## Data listing
★ ★ ★ ★

(* ===== verification/IndexableFacts.v ===== *)
(** * Indexability: the streaming test agrees with the test of the whole file. *)
From S2P Require Import Prelude Utf8 Paths Languages Chunking.

Local Opaque TEXT_SNIFF_BYTES MAX_SOURCE_LINE_BYTES.

(** The scanner of minified runs can be stopped and resumed anywhere. *)
Lemma scan_minified_run_app run a b :
  scan_minified_run run (a ++ b) =
  match scan_minified_run run a with
  | (r, true) => (r, true)
  | (r, false) => scan_minified_run r b
  end.
Proof.
  revert run. induction a as [|x a IH]; intros run; [done|]. cbn [app scan_minified_run].
  destruct (x =? 10)%N; [apply IH|]. destruct (_ <=? _)%N; [done|apply IH].
Qed.

Lemma is_probably_text_sample l : is_probably_text (take TEXT_SNIFF_BYTES l) = is_probably_text l.
Proof. unfold is_probably_text. by rewrite take_take, Nat.min_id. Qed.

Lemma take_sniff_app (a b : list N) :
  take TEXT_SNIFF_BYTES (a ++ b) =
  take TEXT_SNIFF_BYTES a ++ take (TEXT_SNIFF_BYTES - length (take TEXT_SNIFF_BYTES a)) b.
Proof.
  rewrite take_app, length_take. f_equal. f_equal. lia.
Qed.

Lemma full_sample_app (a b : list N) :
  length (take TEXT_SNIFF_BYTES a) = TEXT_SNIFF_BYTES -> take TEXT_SNIFF_BYTES (a ++ b) = take TEXT_SNIFF_BYTES a.
Proof. intros H. rewrite take_sniff_app, H, Nat.sub_diag, take_0. apply app_nil_r. Qed.

Definition acceptable (content : list N) : bool :=
  is_probably_text content && negb (is_minified_blob content).

Lemma minified_prefix a b : is_minified_blob a = true -> is_minified_blob (a ++ b) = true.
Proof.
  unfold is_minified_blob. rewrite scan_minified_run_app.
  by destruct (scan_minified_run 0 a) as [r []].
Qed.

(** What the loop knows about the bytes [seen] so far. *)
Lemma reader_loop_acceptable {E} (seen : list N) run (chunks : list (list N)) :
  Forall (fun c => c <> []) chunks ->
  scan_minified_run 0 seen = (run, false) ->
  reader_loop (E:=E) (take TEXT_SNIFF_BYTES seen) run (map Ok chunks)
  = Ok (acceptable (seen ++ concat chunks)).
Proof.
  intros Hc. revert seen run. induction Hc as [|c chunks Hne _ IH]; intros seen run Hs.
  - cbn. rewrite app_nil_r. unfold acceptable, is_minified_blob. by rewrite Hs, is_probably_text_sample, andb_true_r.
  - cbn [map concat reader_loop]. destruct c as [|b c0]; [done|]. set (c := b :: c0) in *. clearbody c. clear b c0 Hne.
    rewrite <- take_sniff_app, app_assoc.
    assert (length (take TEXT_SNIFF_BYTES (seen ++ c)) <= TEXT_SNIFF_BYTES) as Hle by (rewrite length_take; lia).
    destruct (_ && _ && _) eqn:Estop.
    { apply andb_true_iff in Estop as [[_ Hfull%Nat.eqb_eq]%andb_true_iff Hno].
      unfold acceptable. rewrite <- (is_probably_text_sample (_ ++ _)), (full_sample_app _ (concat chunks)) by done.
      apply negb_true_iff in Hno. by rewrite Hno. }
    assert ((if length (take TEXT_SNIFF_BYTES seen) <? TEXT_SNIFF_BYTES then take TEXT_SNIFF_BYTES (seen ++ c)
             else take TEXT_SNIFF_BYTES seen) = take TEXT_SNIFF_BYTES (seen ++ c)) as ->.
    { destruct (Nat.ltb_spec (length (take TEXT_SNIFF_BYTES seen)) TEXT_SNIFF_BYTES) as [|Hge]; [done|].
      symmetry. apply full_sample_app. rewrite length_take in *. lia. }
    destruct (scan_minified_run run c) as [r [|]] eqn:Er.
    + unfold acceptable. rewrite minified_prefix, andb_false_r; [done|].
      unfold is_minified_blob. by rewrite scan_minified_run_app, Hs, Er.
    + apply IH. by rewrite scan_minified_run_app, Hs, Er.
Qed.

Lemma is_indexable_file_acceptable p content : is_indexable_file p content = acceptable content.
Proof.
  unfold is_indexable_file, acceptable. case_bool_decide as E.
  - subst content. unfold is_probably_text. rewrite take_nil. done.
  - destruct (is_probably_text content); [|done]. cbn [negb andb].
    destruct (is_minified_blob content); [done|]. by destruct (is_indexable_path p).
Qed.

(** The indexability test that streams a file agrees with the test of the whole
    content, however the reads cut it: neither the sniffed sample nor a run without
    line break that spans several reads is missed, and stopping early never changes
    the answer. *)
Theorem streamed_indexability {E} (p : path) (chunks : list (list N)) :
  Forall (fun c => c <> []) chunks ->
  is_indexable_file_reader (E:=E) (map Ok chunks) = Ok (is_indexable_file p (concat chunks)).
Proof.
  intros Hc. rewrite is_indexable_file_acceptable.
  exact (reader_loop_acceptable [] 0 chunks Hc eq_refl).
Qed.

Lemma streamed_indexability_witness :
  is_indexable_file_reader (E:=unit) [Ok (lit "fn main"); Ok (lit "() {}")] = Ok true.
Proof.
  etransitivity; [exact (streamed_indexability (lit "main.rs") [lit "fn main"; lit "() {}"]
                           ltac:(repeat constructor; discriminate))|].
  vm_compute. reflexivity.
Defined.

★ ★ ★ ★

## Exercise goal
Please, from the material above, copy only the lines from the line with "intros Hc. revert" up to and including the line with "assert (length (take", exactly as written.

## Written answer
  intros Hc. revert seen run. induction Hc as [|c chunks Hne _ IH]; intros seen run Hs.
  - cbn. rewrite app_nil_r. unfold acceptable, is_minified_blob. by rewrite Hs, is_probably_text_sample, andb_true_r.
  - cbn [map concat reader_loop]. destruct c as [|b c0]; [done|]. set (c := b :: c0) in *. clearbody c. clear b c0 Hne.
    rewrite <- take_sniff_app, app_assoc.
    assert (length (take TEXT_SNIFF_BYTES (seen ++ c)) <= TEXT_SNIFF_BYTES) as Hle by (rewrite length_take; lia).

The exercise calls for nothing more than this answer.